● **What you are asked to do**
Copy, word for word, the lines of the entries below between the one with "Lemma Match_in_engine_calls o" and the one with "prepared X o", inclusive, and leave out everything else.

● **Material shown**
··········

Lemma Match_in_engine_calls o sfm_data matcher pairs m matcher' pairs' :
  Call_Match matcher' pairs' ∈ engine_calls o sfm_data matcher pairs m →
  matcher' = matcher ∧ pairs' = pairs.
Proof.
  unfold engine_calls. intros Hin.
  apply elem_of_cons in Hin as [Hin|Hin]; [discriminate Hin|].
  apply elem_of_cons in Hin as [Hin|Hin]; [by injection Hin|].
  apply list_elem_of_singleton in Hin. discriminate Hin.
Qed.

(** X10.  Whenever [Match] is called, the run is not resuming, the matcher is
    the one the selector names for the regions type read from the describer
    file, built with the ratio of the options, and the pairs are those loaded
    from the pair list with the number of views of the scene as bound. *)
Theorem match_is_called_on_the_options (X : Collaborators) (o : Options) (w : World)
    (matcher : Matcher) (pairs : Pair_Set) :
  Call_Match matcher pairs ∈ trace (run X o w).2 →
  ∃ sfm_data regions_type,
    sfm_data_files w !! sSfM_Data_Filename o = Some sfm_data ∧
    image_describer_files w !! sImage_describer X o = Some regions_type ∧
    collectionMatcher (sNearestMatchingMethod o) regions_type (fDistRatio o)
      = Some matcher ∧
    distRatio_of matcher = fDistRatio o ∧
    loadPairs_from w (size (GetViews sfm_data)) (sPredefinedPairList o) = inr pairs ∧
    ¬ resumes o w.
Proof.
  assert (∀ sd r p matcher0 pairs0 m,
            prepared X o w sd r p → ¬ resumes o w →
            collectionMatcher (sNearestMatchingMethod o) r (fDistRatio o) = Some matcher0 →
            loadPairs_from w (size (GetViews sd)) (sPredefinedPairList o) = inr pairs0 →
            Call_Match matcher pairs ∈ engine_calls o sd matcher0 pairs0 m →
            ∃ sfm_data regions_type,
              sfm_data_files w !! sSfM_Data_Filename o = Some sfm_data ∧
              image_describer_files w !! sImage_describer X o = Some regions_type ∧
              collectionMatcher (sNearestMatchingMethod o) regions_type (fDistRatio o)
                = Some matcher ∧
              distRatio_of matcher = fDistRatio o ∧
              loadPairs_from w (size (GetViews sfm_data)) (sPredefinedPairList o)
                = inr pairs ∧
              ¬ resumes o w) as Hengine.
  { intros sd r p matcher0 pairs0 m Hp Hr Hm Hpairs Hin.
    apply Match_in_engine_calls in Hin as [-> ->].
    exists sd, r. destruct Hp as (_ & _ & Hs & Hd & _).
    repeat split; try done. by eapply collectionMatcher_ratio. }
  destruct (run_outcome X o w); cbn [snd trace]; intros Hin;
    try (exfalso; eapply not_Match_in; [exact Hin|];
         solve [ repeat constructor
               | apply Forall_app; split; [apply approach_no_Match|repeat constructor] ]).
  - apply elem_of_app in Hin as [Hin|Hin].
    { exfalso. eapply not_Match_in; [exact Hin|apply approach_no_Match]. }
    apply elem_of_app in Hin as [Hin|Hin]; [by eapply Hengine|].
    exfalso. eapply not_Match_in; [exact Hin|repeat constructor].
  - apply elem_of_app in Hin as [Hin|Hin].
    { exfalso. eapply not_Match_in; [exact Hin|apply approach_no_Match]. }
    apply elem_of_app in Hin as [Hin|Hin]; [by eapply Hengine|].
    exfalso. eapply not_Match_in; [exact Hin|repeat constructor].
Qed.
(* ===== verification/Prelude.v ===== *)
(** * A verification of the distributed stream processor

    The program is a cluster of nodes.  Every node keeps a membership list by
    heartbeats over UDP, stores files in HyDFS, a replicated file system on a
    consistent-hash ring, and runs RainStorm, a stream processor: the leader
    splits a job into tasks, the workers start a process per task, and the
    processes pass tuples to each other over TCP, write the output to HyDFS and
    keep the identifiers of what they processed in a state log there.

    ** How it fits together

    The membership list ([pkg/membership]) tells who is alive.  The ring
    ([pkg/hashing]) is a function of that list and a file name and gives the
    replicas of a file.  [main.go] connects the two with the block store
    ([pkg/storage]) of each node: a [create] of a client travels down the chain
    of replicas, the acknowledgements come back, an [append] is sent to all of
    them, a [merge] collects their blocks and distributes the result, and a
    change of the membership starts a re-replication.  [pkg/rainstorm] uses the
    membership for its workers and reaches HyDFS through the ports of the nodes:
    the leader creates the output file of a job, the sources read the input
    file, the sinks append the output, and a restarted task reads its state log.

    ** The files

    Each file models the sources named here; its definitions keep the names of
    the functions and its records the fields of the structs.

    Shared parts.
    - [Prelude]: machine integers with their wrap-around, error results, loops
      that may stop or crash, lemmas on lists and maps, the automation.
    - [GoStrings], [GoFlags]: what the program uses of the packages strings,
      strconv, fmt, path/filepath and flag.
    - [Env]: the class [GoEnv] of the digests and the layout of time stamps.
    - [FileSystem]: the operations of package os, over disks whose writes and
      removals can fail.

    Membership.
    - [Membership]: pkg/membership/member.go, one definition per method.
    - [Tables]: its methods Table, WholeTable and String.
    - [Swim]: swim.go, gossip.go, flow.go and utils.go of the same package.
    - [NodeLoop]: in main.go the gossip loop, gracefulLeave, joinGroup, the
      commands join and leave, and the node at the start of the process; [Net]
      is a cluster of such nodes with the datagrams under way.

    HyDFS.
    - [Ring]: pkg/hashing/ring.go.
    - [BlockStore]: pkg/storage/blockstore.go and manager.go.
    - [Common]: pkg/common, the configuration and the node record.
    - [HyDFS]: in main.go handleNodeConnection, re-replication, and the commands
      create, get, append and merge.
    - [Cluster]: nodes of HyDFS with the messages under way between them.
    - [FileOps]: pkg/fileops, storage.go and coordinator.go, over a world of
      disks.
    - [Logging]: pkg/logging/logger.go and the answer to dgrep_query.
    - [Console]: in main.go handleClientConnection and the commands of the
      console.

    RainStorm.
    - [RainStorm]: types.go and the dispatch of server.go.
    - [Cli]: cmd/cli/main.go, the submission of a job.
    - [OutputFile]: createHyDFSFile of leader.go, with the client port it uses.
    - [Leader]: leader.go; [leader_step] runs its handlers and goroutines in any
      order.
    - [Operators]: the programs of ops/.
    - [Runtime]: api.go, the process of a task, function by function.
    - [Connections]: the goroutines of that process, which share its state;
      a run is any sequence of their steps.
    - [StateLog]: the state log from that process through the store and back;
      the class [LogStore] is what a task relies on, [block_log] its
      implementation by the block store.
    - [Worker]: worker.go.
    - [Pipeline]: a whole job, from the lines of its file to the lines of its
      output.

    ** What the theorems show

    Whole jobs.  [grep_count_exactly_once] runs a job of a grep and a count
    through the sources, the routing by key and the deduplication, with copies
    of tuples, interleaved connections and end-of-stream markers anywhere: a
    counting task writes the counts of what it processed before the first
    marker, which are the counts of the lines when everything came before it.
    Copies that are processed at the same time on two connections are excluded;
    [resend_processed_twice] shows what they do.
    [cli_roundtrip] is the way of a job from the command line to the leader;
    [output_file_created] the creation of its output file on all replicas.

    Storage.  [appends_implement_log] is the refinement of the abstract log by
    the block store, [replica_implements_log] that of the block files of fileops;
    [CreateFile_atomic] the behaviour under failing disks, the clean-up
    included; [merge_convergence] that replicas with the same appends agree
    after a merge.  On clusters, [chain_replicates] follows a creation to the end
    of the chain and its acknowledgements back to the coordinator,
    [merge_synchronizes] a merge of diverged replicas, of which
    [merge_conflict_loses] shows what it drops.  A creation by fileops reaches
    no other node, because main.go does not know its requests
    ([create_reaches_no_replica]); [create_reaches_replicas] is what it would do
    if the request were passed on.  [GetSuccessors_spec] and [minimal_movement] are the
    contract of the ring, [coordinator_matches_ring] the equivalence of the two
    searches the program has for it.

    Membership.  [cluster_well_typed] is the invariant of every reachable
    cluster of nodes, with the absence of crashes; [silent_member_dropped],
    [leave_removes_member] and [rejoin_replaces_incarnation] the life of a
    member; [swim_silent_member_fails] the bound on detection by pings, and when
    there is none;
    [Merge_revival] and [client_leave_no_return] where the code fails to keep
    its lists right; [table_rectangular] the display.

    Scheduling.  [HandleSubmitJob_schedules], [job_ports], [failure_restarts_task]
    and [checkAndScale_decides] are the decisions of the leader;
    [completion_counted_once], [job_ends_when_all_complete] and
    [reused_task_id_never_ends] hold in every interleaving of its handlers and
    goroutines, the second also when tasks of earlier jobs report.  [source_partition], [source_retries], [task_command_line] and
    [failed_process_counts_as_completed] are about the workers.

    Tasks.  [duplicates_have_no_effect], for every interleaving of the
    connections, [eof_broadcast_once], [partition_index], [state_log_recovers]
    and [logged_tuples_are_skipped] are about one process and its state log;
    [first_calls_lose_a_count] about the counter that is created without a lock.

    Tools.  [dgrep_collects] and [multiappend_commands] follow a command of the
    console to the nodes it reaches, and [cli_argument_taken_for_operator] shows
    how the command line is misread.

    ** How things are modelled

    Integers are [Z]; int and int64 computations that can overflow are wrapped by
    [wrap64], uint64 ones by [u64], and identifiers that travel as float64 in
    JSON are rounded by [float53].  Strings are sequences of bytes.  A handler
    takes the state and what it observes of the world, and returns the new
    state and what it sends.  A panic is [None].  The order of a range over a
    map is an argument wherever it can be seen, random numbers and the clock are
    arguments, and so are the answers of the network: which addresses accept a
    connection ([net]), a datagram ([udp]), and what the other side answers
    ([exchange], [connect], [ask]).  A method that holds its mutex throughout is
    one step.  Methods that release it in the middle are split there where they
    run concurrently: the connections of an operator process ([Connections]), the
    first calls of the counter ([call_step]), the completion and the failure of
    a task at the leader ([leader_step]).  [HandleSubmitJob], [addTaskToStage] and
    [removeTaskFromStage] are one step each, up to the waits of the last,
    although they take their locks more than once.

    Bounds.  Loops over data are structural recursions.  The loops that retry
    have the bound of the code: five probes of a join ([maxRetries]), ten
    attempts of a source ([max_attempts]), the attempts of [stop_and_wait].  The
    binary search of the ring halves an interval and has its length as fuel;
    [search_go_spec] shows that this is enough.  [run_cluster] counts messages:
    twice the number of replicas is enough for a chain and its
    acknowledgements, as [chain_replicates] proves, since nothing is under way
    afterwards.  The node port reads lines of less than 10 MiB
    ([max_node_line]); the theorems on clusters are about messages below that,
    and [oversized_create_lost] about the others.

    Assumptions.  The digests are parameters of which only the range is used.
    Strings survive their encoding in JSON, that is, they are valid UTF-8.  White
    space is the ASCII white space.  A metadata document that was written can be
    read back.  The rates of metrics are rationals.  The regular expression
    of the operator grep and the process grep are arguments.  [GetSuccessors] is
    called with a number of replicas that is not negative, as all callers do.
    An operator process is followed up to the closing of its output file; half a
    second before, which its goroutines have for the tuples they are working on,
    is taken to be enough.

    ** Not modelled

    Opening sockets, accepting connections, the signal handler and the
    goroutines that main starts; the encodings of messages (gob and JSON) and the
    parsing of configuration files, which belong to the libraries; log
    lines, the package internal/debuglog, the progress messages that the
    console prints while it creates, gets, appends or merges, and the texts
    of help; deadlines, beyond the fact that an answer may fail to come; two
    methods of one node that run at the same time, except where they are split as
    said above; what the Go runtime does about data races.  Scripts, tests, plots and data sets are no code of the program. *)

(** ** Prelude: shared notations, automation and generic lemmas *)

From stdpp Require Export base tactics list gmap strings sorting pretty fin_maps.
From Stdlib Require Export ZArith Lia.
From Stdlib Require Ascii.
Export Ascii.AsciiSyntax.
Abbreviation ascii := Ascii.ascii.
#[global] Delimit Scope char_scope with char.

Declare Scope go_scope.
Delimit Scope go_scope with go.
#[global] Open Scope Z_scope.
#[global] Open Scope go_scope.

··········

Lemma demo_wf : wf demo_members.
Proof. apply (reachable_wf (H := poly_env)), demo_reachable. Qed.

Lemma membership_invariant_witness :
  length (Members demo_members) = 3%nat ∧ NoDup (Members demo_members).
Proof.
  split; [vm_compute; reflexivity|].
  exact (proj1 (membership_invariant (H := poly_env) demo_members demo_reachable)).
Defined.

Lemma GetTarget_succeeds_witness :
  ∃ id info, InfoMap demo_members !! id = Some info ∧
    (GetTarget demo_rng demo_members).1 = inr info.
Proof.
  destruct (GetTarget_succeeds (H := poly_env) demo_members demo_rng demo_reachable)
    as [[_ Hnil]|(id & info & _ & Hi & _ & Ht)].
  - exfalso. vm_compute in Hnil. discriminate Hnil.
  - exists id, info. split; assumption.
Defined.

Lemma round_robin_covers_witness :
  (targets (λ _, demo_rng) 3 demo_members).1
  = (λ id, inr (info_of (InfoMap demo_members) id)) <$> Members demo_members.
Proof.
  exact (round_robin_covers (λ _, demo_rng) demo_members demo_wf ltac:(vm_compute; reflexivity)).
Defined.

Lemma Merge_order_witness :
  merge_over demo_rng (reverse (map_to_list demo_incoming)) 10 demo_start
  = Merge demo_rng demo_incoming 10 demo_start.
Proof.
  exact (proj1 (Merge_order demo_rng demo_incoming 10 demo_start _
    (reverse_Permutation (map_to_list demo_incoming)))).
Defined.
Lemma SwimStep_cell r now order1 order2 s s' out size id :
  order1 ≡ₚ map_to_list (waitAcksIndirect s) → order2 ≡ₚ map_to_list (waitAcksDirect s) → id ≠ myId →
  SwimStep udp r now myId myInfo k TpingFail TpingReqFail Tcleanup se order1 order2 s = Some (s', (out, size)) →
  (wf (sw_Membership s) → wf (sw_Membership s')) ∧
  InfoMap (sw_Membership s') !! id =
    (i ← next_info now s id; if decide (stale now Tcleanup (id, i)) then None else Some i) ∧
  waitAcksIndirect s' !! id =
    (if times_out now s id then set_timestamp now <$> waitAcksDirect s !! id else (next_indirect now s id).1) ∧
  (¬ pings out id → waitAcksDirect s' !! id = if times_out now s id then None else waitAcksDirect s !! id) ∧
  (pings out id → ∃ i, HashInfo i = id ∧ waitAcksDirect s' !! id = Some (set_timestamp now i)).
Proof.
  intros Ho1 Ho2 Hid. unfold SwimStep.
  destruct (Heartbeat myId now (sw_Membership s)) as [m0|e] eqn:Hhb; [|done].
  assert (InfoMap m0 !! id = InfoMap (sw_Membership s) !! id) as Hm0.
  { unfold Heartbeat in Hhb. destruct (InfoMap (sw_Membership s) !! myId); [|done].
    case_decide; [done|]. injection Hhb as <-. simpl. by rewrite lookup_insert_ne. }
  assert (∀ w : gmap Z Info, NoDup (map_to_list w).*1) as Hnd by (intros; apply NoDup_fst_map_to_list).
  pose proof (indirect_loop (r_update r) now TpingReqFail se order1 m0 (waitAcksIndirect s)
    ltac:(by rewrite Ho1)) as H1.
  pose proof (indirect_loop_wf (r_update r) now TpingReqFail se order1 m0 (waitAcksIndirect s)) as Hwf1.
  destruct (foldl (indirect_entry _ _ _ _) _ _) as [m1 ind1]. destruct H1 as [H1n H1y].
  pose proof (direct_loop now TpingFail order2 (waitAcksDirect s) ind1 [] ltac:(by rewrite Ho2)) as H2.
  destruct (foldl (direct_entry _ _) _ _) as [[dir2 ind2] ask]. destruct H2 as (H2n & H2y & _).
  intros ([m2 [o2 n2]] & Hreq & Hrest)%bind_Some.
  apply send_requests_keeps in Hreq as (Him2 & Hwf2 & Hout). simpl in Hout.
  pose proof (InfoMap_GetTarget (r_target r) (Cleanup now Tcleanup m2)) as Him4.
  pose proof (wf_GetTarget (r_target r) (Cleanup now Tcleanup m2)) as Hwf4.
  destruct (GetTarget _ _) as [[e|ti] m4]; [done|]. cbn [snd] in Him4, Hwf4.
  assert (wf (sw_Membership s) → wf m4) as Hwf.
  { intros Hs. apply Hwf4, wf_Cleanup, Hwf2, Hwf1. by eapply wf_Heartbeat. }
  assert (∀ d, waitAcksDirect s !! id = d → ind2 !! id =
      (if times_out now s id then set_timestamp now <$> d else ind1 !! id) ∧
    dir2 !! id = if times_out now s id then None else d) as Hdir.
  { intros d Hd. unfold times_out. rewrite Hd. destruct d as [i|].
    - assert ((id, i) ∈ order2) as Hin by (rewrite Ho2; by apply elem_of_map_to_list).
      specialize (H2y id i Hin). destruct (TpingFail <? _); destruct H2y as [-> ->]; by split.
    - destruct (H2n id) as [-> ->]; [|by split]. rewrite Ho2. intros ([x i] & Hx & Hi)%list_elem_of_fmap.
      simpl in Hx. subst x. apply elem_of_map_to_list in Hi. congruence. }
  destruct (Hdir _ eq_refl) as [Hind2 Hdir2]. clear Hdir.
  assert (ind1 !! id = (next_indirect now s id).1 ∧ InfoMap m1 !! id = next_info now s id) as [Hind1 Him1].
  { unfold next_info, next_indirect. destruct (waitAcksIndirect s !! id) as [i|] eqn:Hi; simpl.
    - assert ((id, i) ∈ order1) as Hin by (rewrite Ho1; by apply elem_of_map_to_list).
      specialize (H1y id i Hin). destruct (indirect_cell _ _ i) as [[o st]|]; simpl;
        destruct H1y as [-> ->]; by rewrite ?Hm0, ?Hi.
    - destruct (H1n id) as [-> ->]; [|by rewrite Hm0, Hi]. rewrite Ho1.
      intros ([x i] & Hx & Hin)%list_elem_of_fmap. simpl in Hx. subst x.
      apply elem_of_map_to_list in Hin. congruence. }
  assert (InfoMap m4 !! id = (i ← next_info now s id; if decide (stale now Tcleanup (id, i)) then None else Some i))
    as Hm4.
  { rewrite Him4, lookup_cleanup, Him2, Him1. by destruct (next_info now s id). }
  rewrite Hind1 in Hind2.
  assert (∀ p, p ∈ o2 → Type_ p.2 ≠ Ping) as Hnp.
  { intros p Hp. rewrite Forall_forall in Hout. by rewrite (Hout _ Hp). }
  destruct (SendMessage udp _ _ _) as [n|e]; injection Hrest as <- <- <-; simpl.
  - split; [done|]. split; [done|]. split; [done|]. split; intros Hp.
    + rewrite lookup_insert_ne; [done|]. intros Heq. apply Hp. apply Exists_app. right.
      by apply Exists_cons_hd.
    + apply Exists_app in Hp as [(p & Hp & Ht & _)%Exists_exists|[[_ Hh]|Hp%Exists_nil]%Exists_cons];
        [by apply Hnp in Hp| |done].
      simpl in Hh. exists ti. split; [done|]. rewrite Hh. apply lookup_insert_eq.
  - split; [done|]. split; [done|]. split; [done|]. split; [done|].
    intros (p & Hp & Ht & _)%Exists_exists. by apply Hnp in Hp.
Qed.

··········

● **Result for this task**
Lemma Match_in_engine_calls o sfm_data matcher pairs m matcher' pairs' :
  Call_Match matcher' pairs' ∈ engine_calls o sfm_data matcher pairs m →
  matcher' = matcher ∧ pairs' = pairs.
Proof.
  unfold engine_calls. intros Hin.
  apply elem_of_cons in Hin as [Hin|Hin]; [discriminate Hin|].
  apply elem_of_cons in Hin as [Hin|Hin]; [by injection Hin|].
  apply list_elem_of_singleton in Hin. discriminate Hin.
Qed.

(** X10.  Whenever [Match] is called, the run is not resuming, the matcher is
    the one the selector names for the regions type read from the describer
    file, built with the ratio of the options, and the pairs are those loaded
    from the pair list with the number of views of the scene as bound. *)
Theorem match_is_called_on_the_options (X : Collaborators) (o : Options) (w : World)
    (matcher : Matcher) (pairs : Pair_Set) :
  Call_Match matcher pairs ∈ trace (run X o w).2 →
  ∃ sfm_data regions_type,
    sfm_data_files w !! sSfM_Data_Filename o = Some sfm_data ∧
    image_describer_files w !! sImage_describer X o = Some regions_type ∧
    collectionMatcher (sNearestMatchingMethod o) regions_type (fDistRatio o)
      = Some matcher ∧
    distRatio_of matcher = fDistRatio o ∧
    loadPairs_from w (size (GetViews sfm_data)) (sPredefinedPairList o) = inr pairs ∧
    ¬ resumes o w.
Proof.
  assert (∀ sd r p matcher0 pairs0 m,
            prepared X o w sd r p → ¬ resumes o w →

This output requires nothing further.